(** C18. XRANGE answers a contiguous segment: everything before it is below the
    lower bound, everything in it is within both bounds, and everything
    after it is above the upper bound; the count is its length. *)
Theorem stream_range_segment now s start end_ lo hi :
  stream_wf s →
  (if strcmp_eq start (bs "-") then Some MIN_ID else parseStreamID now start) = Some lo →
  (if strcmp_eq end_ (bs "+") then Some MAX_ID else parseStreamID now end_) = Some hi →
  ∃ before found after, entries s = before ++ found ++ after ∧
    Forall (λ e, id_lt (entry_id e) lo) before ∧
    Forall (λ e, id_le lo (entry_id e) ∧ id_le (entry_id e) hi) found ∧
    Forall (λ e, id_lt hi (entry_id e)) after ∧
    streamRange now s start end_ = Some (found, Z.of_nat (length found)).
Proof. apply streamRange_cut. Qed.

Lemma stream_range_segment_witness :
  ∃ before found after, entries ex_stream = before ++ found ++ after ∧
    Forall (λ e, id_lt (entry_id e) (ex_id 6 0)) before ∧
    Forall (λ e, id_le (ex_id 6 0) (entry_id e) ∧ id_le (entry_id e) MAX_ID) found ∧
    Forall (λ e, id_lt MAX_ID (entry_id e)) after ∧
    streamRange 9 ex_stream (bs "6-0") (bs "+") = Some (found, Z.of_nat (length found)).
Proof. apply stream_range_segment; [apply ex_stream_wf|reflexivity|reflexivity]. Defined.

(** C19. A reader that asks for what follows the top item it has seen gets
    exactly the entries appended since, in order: none lost, none twice. *)
Theorem stream_read_follow now s s' new t :
  stream_wf s' → tail_of s = Some t → entries s' = entries s ++ new →
  streamRead now s' (id t) = Some (new, Z.of_nat (length new)).
Proof.
  intros [Hc Hs] Ht E. rw E in Hc Hs. pose proof Hc as [Hcs _]%Forall_app.
  rw map_app in Hs.
  assert (Hws : stream_wf s) by (split; [done|]; by eapply StronglySorted_app_1_l).
  assert (Hlast : last_id s = entry_id t) by by rw /last_id Ht.
  apply tail_of_elem in Ht as Hin. unfold streamRead.
  rw (canonical_parse now t) /=; [|by rw Forall_forall in Hcs; apply Hcs].
  rw E select_entries_filter // filter_app filter_none ?filter_all //.
  - apply Forall_forall. intros e He. apply Z.ltb_lt, compareStreamIDs_pos.
    eapply StronglySorted_app_1_elem_of; [exact Hs|..]; by apply list_elem_of_fmap_2.
  - apply Forall_forall. intros e He Hlt%Z.ltb_lt%compareStreamIDs_pos. revert Hlt.
    apply (proj2 (id_not_lt _ _)). rw -Hlast. by apply last_id_max.
Qed.
(* ===== verification/Resp.v ===== *)
(** * The RESP protocol (src/app/resp.h, src/app/resp.c)

    The receive buffer, the serialiser and the deserialiser. *)

From S2P Require Import Prelude CLib Stream.

Definition RESP_OK : Z := 0.
Definition RESP_ERR : Z := -1.
Definition RESP_INCOMPLETE : Z := 1.
Definition RESP_BUFFER_SIZE : Z := 4096.

(** ** Values *)

(** [type] and the member of the union it selects; the [len] of a string is
    the length of its bytes. *)
Inductive RespValue :=
| RespString (str : bytes)
| RespError (str : bytes)
| RespInteger (integer : Z)
| RespBulk (str : bytes)
| RespArray (elements : list RespValue).

(** [v->data.string.str] and [v->data.string.len]: reading the string member
    of an integer or an array is undefined. *)
Definition data_string (v : RespValue) : res bytes :=
  match v with
  | RespString s | RespError s | RespBulk s => Ok s
  | RespInteger _ | RespArray _ => UB
  end.

Fixpoint list_data_string (l : list RespValue) : res (list bytes) :=
  match l with
  | [] => Ok []
  | v :: l' => s ← data_string v; ss ← list_data_string l'; Ok (s :: ss)
  end.

(** ** The receive buffer *)

(** [rb_buffer] is the used part of the allocation of [rb_size] bytes. *)
Record RespBuffer := mkRespBuffer { rb_buffer : bytes; rb_size : Z }.
Definition rb_used (b : RespBuffer) : Z := Z.of_nat (length (rb_buffer b)).

Definition createRespBuffer : RespBuffer := mkRespBuffer [] RESP_BUFFER_SIZE.

(** [while (newSize < need) newSize *= 2]. *)
Fixpoint grow (fuel : nat) (newSize need : Z) : Z :=
  match fuel with
  | O => newSize
  | S fuel' => if newSize <? need then grow fuel' (newSize * 2) need else newSize
  end.

Definition grow_fuel (need : Z) : nat := S (Z.to_nat (Z.log2_up need)).

(** [realloc_ok] says whether [realloc] returns memory if it is called. *)
Definition appendRespBuffer (realloc_ok : bool) (b : RespBuffer) (data : bytes) : Z * RespBuffer :=
  let len := Z.of_nat (length data) in
  if rb_size b <? rb_used b + len then
    let need := rb_used b + len in
    let newSize := grow (grow_fuel need) (rb_size b * 2) need in
    if realloc_ok then (RESP_OK, mkRespBuffer (rb_buffer b ++ data) newSize)
    else (RESP_ERR, b)
  else (RESP_OK, mkRespBuffer (rb_buffer b ++ data) (rb_size b)).

(** Appending a C string to a buffer under construction. *)
Definition append_str (b : RespBuffer) (s : bytes) : RespBuffer :=
  (appendRespBuffer true b (cstr s)).2.

(** ** Serialiser *)

Definition createSimpleString (str : bytes) : bytes := "+"%char :: cstr str ++ CRLF.
Definition createError (message : bytes) : bytes := DASH :: cstr message ++ CRLF.
Definition createInteger (num : Z) : bytes := snprintf 32 (":"%char :: print_s num ++ CRLF).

----

Write out only the lines from the one containing "RespArray _ => UB" through the end of the listing above, exactly as they stand.

**SOLUTION**
  | RespInteger _ | RespArray _ => UB
  end.

Fixpoint list_data_string (l : list RespValue) : res (list bytes) :=
  match l with
  | [] => Ok []
  | v :: l' => s ← data_string v; ss ← list_data_string l'; Ok (s :: ss)
  end.

(** ** The receive buffer *)

(** [rb_buffer] is the used part of the allocation of [rb_size] bytes. *)
Record RespBuffer := mkRespBuffer { rb_buffer : bytes; rb_size : Z }.
Definition rb_used (b : RespBuffer) : Z := Z.of_nat (length (rb_buffer b)).

Definition createRespBuffer : RespBuffer := mkRespBuffer [] RESP_BUFFER_SIZE.

(** [while (newSize < need) newSize *= 2]. *)
Fixpoint grow (fuel : nat) (newSize need : Z) : Z :=
  match fuel with
  | O => newSize
  | S fuel' => if newSize <? need then grow fuel' (newSize * 2) need else newSize
  end.

Definition grow_fuel (need : Z) : nat := S (Z.to_nat (Z.log2_up need)).

(** [realloc_ok] says whether [realloc] returns memory if it is called. *)
Definition appendRespBuffer (realloc_ok : bool) (b : RespBuffer) (data : bytes) : Z * RespBuffer :=
  let len := Z.of_nat (length data) in
  if rb_size b <? rb_used b + len then
    let need := rb_used b + len in
    let newSize := grow (grow_fuel need) (rb_size b * 2) need in
    if realloc_ok then (RESP_OK, mkRespBuffer (rb_buffer b ++ data) newSize)
    else (RESP_ERR, b)
  else (RESP_OK, mkRespBuffer (rb_buffer b ++ data) (rb_size b)).

(** Appending a C string to a buffer under construction. *)
Definition append_str (b : RespBuffer) (s : bytes) : RespBuffer :=
  (appendRespBuffer true b (cstr s)).2.

(** ** Serialiser *)

Definition createSimpleString (str : bytes) : bytes := "+"%char :: cstr str ++ CRLF.
Definition createError (message : bytes) : bytes := DASH :: cstr message ++ CRLF.
Definition createInteger (num : Z) : bytes := snprintf 32 (":"%char :: print_s num ++ CRLF).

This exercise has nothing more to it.